(Recorded data)
-- -- --
(** A key tuple is mapped to its index in the sorted list. *)
Lemma lookup_key_to_pos output_template k i :
  _get_key_to_pos_in_output_template output_template !! k = Some i
  ↔ sorted_output_keys output_template !! i = Some k.
Proof.
  unfold _get_key_to_pos_in_output_template.
  pose proof (sorted_output_keys_NoDup output_template) as Hnd.
  set (ks := sorted_output_keys output_template) in *.
  rewrite lookup_dict_of_pairs.
  - rewrite elem_of_lookup_imap. split.
    + intros (j & k' & [= -> ->] & Hj). done.
    + intros Hi. by exists i, k.
  - replace ((imap (λ i output_key, (output_key, i)) ks).*1) with ks; [done|].
    apply list_eq. intros j.
    rewrite list_lookup_fmap, list_lookup_imap.
    by destruct (ks !! j).
Qed.

(** C6. The positions of the output template are the indices of the
    leaves' key tuples in the list sorted by their stringification, in
    lexicographic order of the strings; a mapping with the keys a and b
    gets the positions 0 and 1, in whichever order it is serialized. *)
Theorem output_positions_sorted_by_stringified_key :
  (∀ output_template,
     let ks := sorted_output_keys output_template in
     (∀ k, k ∈ ks ↔ k ∈ (keyed_leaves [] output_template).*1)
     ∧ NoDup ks
     ∧ Sorted (key_le _ary_container_key_stringifier) ks
     ∧ ∀ k i,
         _get_key_to_pos_in_output_template output_template !! k = Some i
         ↔ ks !! i = Some k)
  ∧ (∀ cls (x y : Array),
       _get_key_to_pos_in_output_template
         (Node cls [(KStr "a", Leaf x); (KStr "b", Leaf y)])
       = {[ [KStr "a"] := 0; [KStr "b"] := 1 ]}
       ∧ _get_key_to_pos_in_output_template
           (Node cls [(KStr "b", Leaf y); (KStr "a", Leaf x)])
         = {[ [KStr "a"] := 0; [KStr "b"] := 1 ]}).
Proof.
  split.
  - intros output_template ks. repeat split.
    + apply sorted_output_keys_elem.
    + apply sorted_output_keys_elem.
    + apply sorted_output_keys_NoDup.
    + apply sorted_Sorted.
    + apply lookup_key_to_pos.
    + apply lookup_key_to_pos.
  - intros cls x y. split; vm_compute; reflexivity.
Qed.
End Positions.

(** ** Reassembling the output *)

Lemma omap_lookup_total {A B} (g : A → option B) (l : list A) :
  (∀ x, x ∈ l → is_Some (g x)) → ∀ i, omap g l !! i = l !! i ≫= g.
Proof.
  induction l as [|x l IH]; intros Hg i; [done|].
  cbn [omap list_omap]. destruct (Hg x) as [y Hy]; [left|]. rewrite Hy.
  destruct i as [|i]; cbn; [done|].
  apply IH. intros. apply Hg. by right.
Qed.

Section Assemble.
Context {Array Scalar : Type} `{!ArrayLike Array}.
Implicit Types output values : container Array.

Lemma sorted_output_keys_skeleton output values :
  skeleton values = skeleton output →
  sorted_output_keys values = sorted_output_keys output.
Proof.
  intros Hsk. unfold sorted_output_keys.
  by rewrite !output_keys_of_leaves, (keyed_leaves_paths_skeleton _ _ Hsk).
Qed.

Lemma dict_of_named_arrays_of_distinct values :
  NoDup (_ary_container_key_stringifier <$> (keyed_leaves [] values).*1) →
  dict_of_named_arrays_of values
  = (λ ka, ("_pt_out_" +:+ _ary_container_key_stringifier ka.1, ka.2))
      <$> keyed_leaves [] values.
Proof.
  unfold dict_of_named_arrays_of.
  generalize (keyed_leaves [] values). intros l.
  induction l as [|[k a] l IH] using rev_ind; [done|].
  rewrite !fmap_app, foldl_app. cbn.
  intros (Hl & Hk & _)%NoDup_app. rewrite IH by done.
  rewrite dict_set_fresh; [done|].
  rewrite <- list_fmap_compose.
  intros ([k' a'] & Heq%string_append_inj & Hin)%list_elem_of_fmap.
  cbn in Heq. apply (Hk (_ary_container_key_stringifier k')).
  - rewrite <- list_fmap_compose. apply list_elem_of_fmap. by exists (k', a').
  - rewrite Heq. left.
Qed.

(** With pairwise different names, the flat result holds at the position
    of a key tuple the value of the leaf under that key tuple. *)
Lemma flatten_values_lookup values i k :
  NoDup (_ary_container_key_stringifier <$> (keyed_leaves [] values).*1) →
  sorted_output_keys values !! i = Some k →
  flatten_values values !! i
  = (list_to_map (keyed_leaves [] values) : gmap (list key) Array) !! k.
Proof.
  intros Hnd Hi.
  set (name := λ k : list key,
         "_pt_out_" +:+ _ary_container_key_stringifier k).
  set (L := keyed_leaves [] values) in *.
  assert (NoDup L.*1) as HndL by (by apply NoDup_fmap_1 in Hnd).
  assert ((sorted fst (dict_of_named_arrays_of values)).*1
          = name <$> sorted_output_keys values) as Hnames.
  { rewrite (dict_of_named_arrays_of_distinct values Hnd). fold L.
    rewrite sorted_fmap_id.
    unfold sorted_output_keys. rewrite output_keys_of_leaves. fold L.
    rewrite (sorted_ext _ary_container_key_stringifier name)
      by (intros; unfold name; by rewrite string_leb_append).
    rewrite sorted_fmap_id.
    apply sorted_names_unique.
    rewrite <- list_fmap_compose.
    rewrite (elements_list_to_set L.*1 HndL).
    by rewrite <- list_fmap_compose. }
  unfold flatten_values. rewrite list_lookup_fmap.
  assert ((sorted fst (dict_of_named_arrays_of values)).*1 !! i
          = Some (name k)) as Hname
    by (by rewrite Hnames, list_lookup_fmap, Hi).
  rewrite list_lookup_fmap in Hname.
  destruct (sorted fst (dict_of_named_arrays_of values) !! i)
    as [[n v]|] eqn:Hnv; [|done].
  injection Hname as ->. cbn.
  apply list_elem_of_lookup_2 in Hnv. rewrite sorted_perm in Hnv.
  rewrite (dict_of_named_arrays_of_distinct values Hnd) in Hnv. fold L in Hnv.
  apply list_elem_of_fmap in Hnv as ([k' v'] & Heq & Hin).
  pose proof (f_equal fst Heq) as Hn. pose proof (f_equal snd Heq) as Hv.
  cbn [fst snd] in Hn, Hv. subst v. clear Heq.
  assert (k ∈ L.*1) as Hk.
  { apply sorted_output_keys_elem. by eapply list_elem_of_lookup_2. }
  assert (k' = k) as ->.
  { apply (NoDup_fmap_inj_on _ary_container_key_stringifier L.*1);
      [done| |done|].
    - apply list_elem_of_fmap. by exists (k', v').
    - symmetry. by apply (string_append_inj "_pt_out_"). }
  symmetry. by apply elem_of_list_to_map.
Qed.

Lemma to_output_template_picked {S : Type}
    (keys_to_pos : gmap (list key) nat) (flat : list Array)
    (keys : list key) (a : Array) (s : S) :
  is_Some (keys_to_pos !! keys ≫= λ pos, flat !! pos) →
  to_output_template keys_to_pos flat keys a s
  = (inr (picked keys_to_pos flat keys a), s).
Proof.
  unfold to_output_template, picked. intros [x Hx].
  destruct (keys_to_pos !! keys) as [pos|]; [|done]. cbn in *.
  rewrite Hx. reflexivity.
Qed.

(** Every leaf of a container with the shape of [values] finds its
    position inside the flat sequence of [values], when the names are
    pairwise different. *)
Lemma flat_position_found output values k :
  skeleton values = skeleton output →
  NoDup (_ary_container_key_stringifier <$> (keyed_leaves [] values).*1) →
  k ∈ (keyed_leaves [] output).*1 →
  ∃ i, _get_key_to_pos_in_output_template output !! k = Some i
       ∧ flatten_values values !! i
         = (list_to_map (keyed_leaves [] values)
              : gmap (list key) Array) !! k
       ∧ is_Some (flatten_values values !! i).
Proof.
  intros Hsk Hnd Hk.
  pose proof Hk as Hk'. apply sorted_output_keys_elem in Hk'.
  apply list_elem_of_lookup in Hk' as [i Hi].
  exists i. rewrite lookup_key_to_pos.
  assert (flatten_values values !! i
          = (list_to_map (keyed_leaves [] values)
               : gmap (list key) Array) !! k) as Hflat.
  { apply flatten_values_lookup; [done|].
    by rewrite (sorted_output_keys_skeleton _ _ Hsk). }
  split_and!; [done|done|].
  rewrite Hflat.
  destruct (list_to_map _ !! k) eqn:Hnone; [done|].
  apply not_elem_of_list_to_map in Hnone.
  by rewrite (keyed_leaves_paths_skeleton _ _ Hsk) in Hnone.
Qed.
-- -- --
**Task goal**
Retype exactly the lines of the data above that fall between the line with "assert (k ∈ L.*1) as Hk." and the line with "to_output_template keys_to_pos flat", inclusive, and add nothing.

**Reply to the task**
  assert (k ∈ L.*1) as Hk.
  { apply sorted_output_keys_elem. by eapply list_elem_of_lookup_2. }
  assert (k' = k) as ->.
  { apply (NoDup_fmap_inj_on _ary_container_key_stringifier L.*1);
      [done| |done|].
    - apply list_elem_of_fmap. by exists (k', v').
    - symmetry. by apply (string_append_inj "_pt_out_"). }
  symmetry. by apply elem_of_list_to_map.
Qed.

Lemma to_output_template_picked {S : Type}
    (keys_to_pos : gmap (list key) nat) (flat : list Array)
    (keys : list key) (a : Array) (s : S) :
  is_Some (keys_to_pos !! keys ≫= λ pos, flat !! pos) →
  to_output_template keys_to_pos flat keys a s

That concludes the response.